Payal Kapadia’s much-celebrated and fittingly feted non-fiction feature film debut is a beautiful piece of cinema that doesn’t feel like cinema. There is no posturing and no pretence. It is, as mentioned a few sentences ago, a slice-of-life portrait of love and longing, of hope and of quiet aspiration.
Loneliness forms the crux of All We Imagine As Light, which when juxtaposed against the constant movement of Mumbai, the city that is said to never sleep, becomes even more accentuated, representing the geographical as well as emotional displacement of all its characters.
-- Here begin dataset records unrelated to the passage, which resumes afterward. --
(** A page that is written reads back from an open table, as long as its number
    is below the page count, and every other page reads as before; a page
    written past the count can never be read. *)
Theorem page_io_correct (d d' : manager) t p src data b :
  Z.of_nat (length data) = DB7_PAGE_SIZE → DiskManager.WritePage d t p src data = Ret (b, d') →
  (∀ dest count, Z.land dest (DiskManager.DIRECT_ALIGN - 1) = 0 → DiskManager.PageCount d t = Ret count →
    DiskManager.ReadPage d' t p dest = if p <? count then Ret data else AssertFail "File outside of bounds") ∧
  ∀ q dest data', q ≠ p → DiskManager.ReadPage d t q dest = Ret data' → DiskManager.ReadPage d' t q dest = Ret data'.
Proof.
  intros Hl E. unfold DiskManager.WritePage in E. invert_bind E. apply bind_inv in E as (hdr & Hg & E).
  apply bind_inv in E as (? & Hfd%DB7_ASSERT_inv & E). destruct (pwrite _ _ _ _) as [n s] eqn:Ew.
  apply bind_inv in E as (? & Hn%DB7_ASSERT_inv & [= <- <-]). apply Z.eqb_eq in Hn as ->. split.
  - intros dest count Hd Hc. unfold DiskManager.PageCount in Hc. rewrite Hg, bind_Ret in Hc. injection Hc as <-.
    destruct (Z.ltb_spec p (FdCache.page_count hdr)) as [Hp|Hp].
    + apply ReadPage_iff. split; [done|]. exists hdr. split_and!; try done; [lia|]. cbn [sys].
      rewrite <- Hl at 1. apply (pwrite_pread (sys d)). by rewrite Ew, Hl.
    + unfold DiskManager.ReadPage. cbn [cache_].
      rewrite DB7_ASSERT_true, bind_Ret, Hg, bind_Ret, (DB7_ASSERT_true _ _ Hfd), bind_Ret by (by apply Z.eqb_eq).
      by rewrite (proj2 (Z.ltb_ge p _)) by lia.
  - intros q dest data' Hq. rewrite !ReadPage_iff. intros (Hd & hdr' & Hg' & ? & ? & Hr & Hl'). split; [done|].
    exists hdr'. split_and!; try done. cbn [sys]. rewrite Hg in Hg'. injection Hg' as <-.
    rewrite <- Hr. apply (pwrite_other (sys d) _ _ _ _ _ _ _ Ew); [unfold DB7_PAGE_SIZE in *; nia|]. by rewrite Hr.
Qed.
End Pages.

(** ** Instances: a directory of sizes, a file of bytes *)

(** The sizes of the files by path, and of the opened files in the order of
    their descriptors. *)
Record files := mkFiles { by_path : gmap string Z; by_fd : list Z }.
The film opens before sunrise with a lengthy panning shot of who we know as ‘Mumbaikars’ setting up sidewalk markets, unloading their goods for sale, with the city already wide awake. People speak in voiceover, establishing Mumbai as the city of resilience, of impermanence, of dreams, lost and realised. We then move to a defining shot of Prabha (Kani Kusruti) standing in the train on her way to work. The train moves but she is completely still, a fitting metaphor for who Prabha is — rock-solid even in the most trying circumstances.
Prabha works as a nurse at a busy hospital but largely remains aloof. Her husband left for Germany soon after marriage and it is clear that she has been abandoned by him. Till one day, a rice cooker arriving anonymously from Germany, becomes a reminder of his existence and causes Prabha to experience a swirl of emotions.
The second woman in Kapadia’s tapestry of real people battling real problems in the canvas of life is Prabha’s roommate Anu (Divya Prabha). The polar opposite of Prabha, Anu wants happiness, sex and freedom and is unapologetic about it, which includes secretly meeting up with her Muslim boyfriend Shiaz (Hridhu Haroon).
Prabha’s widowed friend Parvaty (Chhaya Kadam) works as a cook at the hospital and is being evicted from the shanty apartment she has lived in for decades. Parvaty doesn’t have papers with proof of ownership (Kapadia makes a knowing political statement here), and Prabha helps the older woman find a lawyer. At one point, the two women engage in an act of mild rebellion, laughing as they throw rocks at a billboard announcing the building’s development that will come up in place of Parvaty’s home. The billboard declares: ‘class Is a privilege reserved for the privileged’. Again, Kapadia tells it as it is.
The three narratives are interwoven but proceed on separate tracks, creating a mosaic of city life and relationships. Prabha has a subtle, unnamed connection with Dr. Manoj (Azees Nedumangad). They have a sweet but complicated equation, the complexity not brought on by themselves but by their situation in life.
Moving through the quagmire of life in Mumbai, Kapadia, aided by cinematographer Ranabir Das, often shows close-ups of the three women’s faces, her years spent as a documentary filmmaker helping her achieve a unique portraiture.
Parvaty eventually decides to move back to her seaside village, prompting the final chapter of the film, which makes us feel at one with all three women and sets off a new direction for them.
What works for All We Imagine As Light — the title itself is derived from a painting by the filmmaker’s mother, the artist Nalini Malani — is Kapadia’s cinematic language, which is specific as well as universal. The film is a distinct and moving dissection of both womanhood and the immigrant experience, both of which contribute to its specificity and its universality.
Though it unfolds at a leisurely pace and it is the patient viewers who will be rewarded the most, All We Imagine As Light has a hypnotic simplicity that is impossible to ignore.
The film ultimately works as a celebration and reaffirmation of the power and the importance of human connection. More significantly, it heralds the arrival of Kapadia as a distinctive voice to watch out for.